The 34th Plenary Meeting of the EuroQol Group took place in Barcelona on 21st and 22nd September 2017. The local hosts of the meeting were Mike Herdman (UK-born but a Barcelona resident for many years), Juan Manuel Ramos-Goñi and Oliver Rivero-Arias. For the second year running, I chaired the Scientific Programme together with Anna Lugnér.

At its inception, the EuroQol Group was very much a northern European collaboration – the early versions of the EuroQol instrument (now known as the EQ-5D) were developed by researchers in the Netherlands, UK, Sweden, Finland and Norway – see here for an overview of the Group and its history. This year’s Plenary Meeting was attended by 111 participants (primarily academic researchers) representing 23 different countries spanning six continents.

As with previous Plenary Meetings, an HESG-style discussant format was followed – papers were pre-circulated to participants and presented by discussants rather than by authors. The parallel poster sessions also followed a discussant format, with approximately 10 minutes dedicated to the discussion of each poster. In total, 19 papers and 20 posters were presented. For the first time, the majority of the papers were lead-authored by women.

One of the themes of the meeting was a focus on the relationships and interactions between EQ-5D dimensions. A paper by Anna Selivanova compared health state values derived from discrete choice data both with and without interactions. Anna reported results demonstrating that interactions are important and that the interaction between mobility and self-care was the most salient. Another paper by Thor Gamst-Klaussen (represented at the meeting by co-author Jan Abel Olsen) explored the causal and effect nature of EQ-5D dimensions. The authors applied confirmatory tetrad analysis and confirmatory factor analysis to multi-country, cross-sectional data in order to test a conceptual framework depicting relationships among the five dimensions. The results suggest that the EQ-5D comprises both causal variables – mobility, pain/discomfort and anxiety/depression – and effect variables – self-care and usual activities.

An intriguing paper by John Hartman tested for differences in respondent characteristics, participation, response quality and EQ-5D-5L values depending on the device and connection used to access an online survey. The results showed systematic variability in participation and response quality, but the variability did not affect the resulting health state values. The findings could support extending the administration of valuation surveys to smaller devices (e.g. mobile phones) to obtain responses from younger, more ethnically diverse populations who have traditionally been found to be difficult to recruit.

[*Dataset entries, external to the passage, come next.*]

Lemma front_left l node san op :
  withoutFrontendCert (withoutFrontendCert l ++ cert_left node san op) = withoutFrontendCert l.
Proof.
  unfold withoutFrontendCert. rewrite filter_app, (filter_none _ (cert_left _ _ _)), app_nil_r.
  - rewrite list_filter_filter. apply list_filter_iff. tauto.
  - destruct op as [method| |]; cbn; repeat case_match; repeat constructor; naive_solver.
Qed.

Lemma cert_step s node op r :
  cert_request node op r →
  let s' := (serve (certHandler op r) s).1 in
  certsForNode s' node =
    withoutFrontendCert (certsForNode s node) ++ cert_left node (acmeSANs (node_of s node)) op ∧
  n_config (node_of s' node) = n_config (node_of s node).
Proof.
  intros (Htok & Hnode & Hop). assert (authenticated s r = true) as Hauth by (unfold authenticated; by rewrite Htok).
  destruct op as [method|pem|]; cbn [certHandler cert_left].
  - handle handleCertACME. rewrite Hnode, Hop. cbn [fst]. rewrite !certsForNode_node.
    destruct (node_of_task node "acmecert" (acmeCertVerb method) (update_node node (move_cert method) s)) as [-> ->].
    rewrite node_of_update. unfold move_cert. case_bool_decide; [by rewrite app_nil_r|].
    change (acmeSANs (set_certs withoutFrontendCert (node_of s node))) with (acmeSANs (node_of s node)).
    destruct (acmeSANs (node_of s node)); cbn; [by rewrite app_nil_r|done].
  - destruct Hop as (form & Hform & Hpem & Hne). handle handleCertUpload. rewrite Hnode, Hpem, bool_decide_eq_false_2 by done.
    cbn [negb]. runs. cbn [fst]. rewrite !certsForNode_node. by rewrite node_of_update.
  - handle handleCertDelete. rewrite Hnode. cbn [fst]. rewrite !certsForNode_node.
    destruct (node_of_alter node (set_certs withoutFrontendCert) s) as [-> ->]; [done..|]. by rewrite app_nil_r.
Qed.

(** The last write decides a node's front-end certificate. After any sequence of
    ACME orders, renewals and revocations, uploads and deletions on one node, its
    certificates are the others it had, in their order, and behind them what the
    last request alone determines: the certificate for the names its configuration
    asks for after an order or a renewal (none when it asks for none), the uploaded
    one after an upload, and none after a revocation or a deletion. The
    configuration is not changed. *)
Theorem cert_last_wins s node ops op r :
  Forall (λ x : certOp * request, cert_request node x.1 x.2) (ops ++ [(op, r)]) →
  let s' := foldl (λ s (x : certOp * request), (serve (certHandler x.1 x.2) s).1) s (ops ++ [(op, r)]) in
  certsForNode s' node = withoutFrontendCert (certsForNode s node) ++ cert_left node (acmeSANs (node_of s node)) op ∧
  n_config (node_of s' node) = n_config (node_of s node).
Proof.
  intros [Hops Hop]%Forall_app. apply Forall_cons in Hop as [Hop _]. rewrite foldl_app. cbn [foldl fst snd] in *.
  assert (∀ l, Forall (λ x : certOp * request, cert_request node x.1 x.2) l → ∀ s,
    let s' := foldl (λ s (x : certOp * request), (serve (certHandler x.1 x.2) s).1) s l in
    withoutFrontendCert (certsForNode s' node) = withoutFrontendCert (certsForNode s node) ∧
    n_config (node_of s' node) = n_config (node_of s node)) as Hall.
  { clear. induction 1 as [|[op r] l Hx _ IH]; intros s; [done|]. cbn [foldl fst snd] in *.
    destruct (IH (serve (certHandler op r) s).1) as [-> ->]. destruct (cert_step s node op r Hx) as [-> ->].
    split; [|done]. apply front_left. }
  destruct (Hall ops Hops s) as [Hw Hc]. cbv zeta in Hw, Hc.
  destruct (cert_step (foldl (λ s (x : certOp * request), (serve (certHandler x.1 x.2) s).1) s ops) node op r Hop)
    as [Hs' Hc']. rewrite Hs', Hw. split; [|by rewrite Hc', Hc]. unfold acmeSANs. by rewrite Hc.
Qed.

Lemma cert_last_wins_witness :
  let s := SetNodeConfigKey "pve" "acmedomain0" "domain=a.example,plugin=cf" (New 0) in
  let order := {| Method := "POST"; URLPath := ""; Authorization := "PVEAPIToken=a=b"; Cookie := None;
                  Path := {[ "node" := "pve" ]}; Query := ∅; BodyForm := Some ∅; BodyLen := 0; Multipart := None |} in
  let ops := [(UploadOp "PEM", sample [("node", "pve")] [("certificates", "PEM")])] ++ [(AcmeOp "POST", order)] in
  c_SAN <$> certsForNode (foldl (λ s x, (serve (certHandler x.1 x.2) s).1) s ops) "pve" = [["a.example"]].
Proof.
  intros s order ops.
  destruct (cert_last_wins s "pve" [(UploadOp "PEM", sample [("node", "pve")] [("certificates", "PEM")])]
    (AcmeOp "POST") order) as [H _].
  - repeat apply Forall_cons_2; [..|apply Forall_nil_2]; split_and!; try reflexivity.
    exists ((λ v, [v]) <$> list_to_map [("certificates", "PEM")]). split_and!; [reflexivity..|discriminate].
  - unfold ops. rewrite H. vm_compute. reflexivity.
Defined.

(** ** The configuration of a node *)

Lemma lookup_config_deletes keys (cfg : gmap string string) k :
  foldl (λ c key, delete (trim_space key) c) cfg keys !! k =
    if decide (k ∈ trim_space <$> keys) then None else cfg !! k.
Proof.
  revert cfg. induction keys as [|x keys IH]; intros cfg; cbn [foldl].
  { rewrite decide_False; [done|]. cbn. apply not_elem_of_nil. }
  rewrite IH, fmap_cons. destruct (decide (k = trim_space x)) as [->|Hne].
  - rewrite (decide_True (P := _ ∈ trim_space x :: _)) by (by left). case_decide; [done|apply lookup_delete_eq].
  - rewrite lookup_delete_ne by done. repeat case_decide; set_solver.
Qed.

(** The value a key of the form sets, if it does. *)
Definition submitted (form : values) (k : string) : option string :=
  if decide (k = "digest" ∨ k = "delete") then None else v ← form !! k; head v.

Other topics covered in the programme included the views of UK decision makers on the role of well-being in resource allocation decisions, the development of a value set for the EQ-5D-Y (a version of the EQ-5D designed for use in children and adolescents), and the prevalence and impact of so-called ‘implausible’ health states.

The Plenary Meeting concluded with a guest presentation by Janel Hanmer of the University of Pittsburgh, followed by a reception at a restaurant on the Montjuïc hill overlooking the Barcelona harbour. The next EuroQol conference will be the Academy Meeting, which takes place in Budapest on 6-8 March 2018.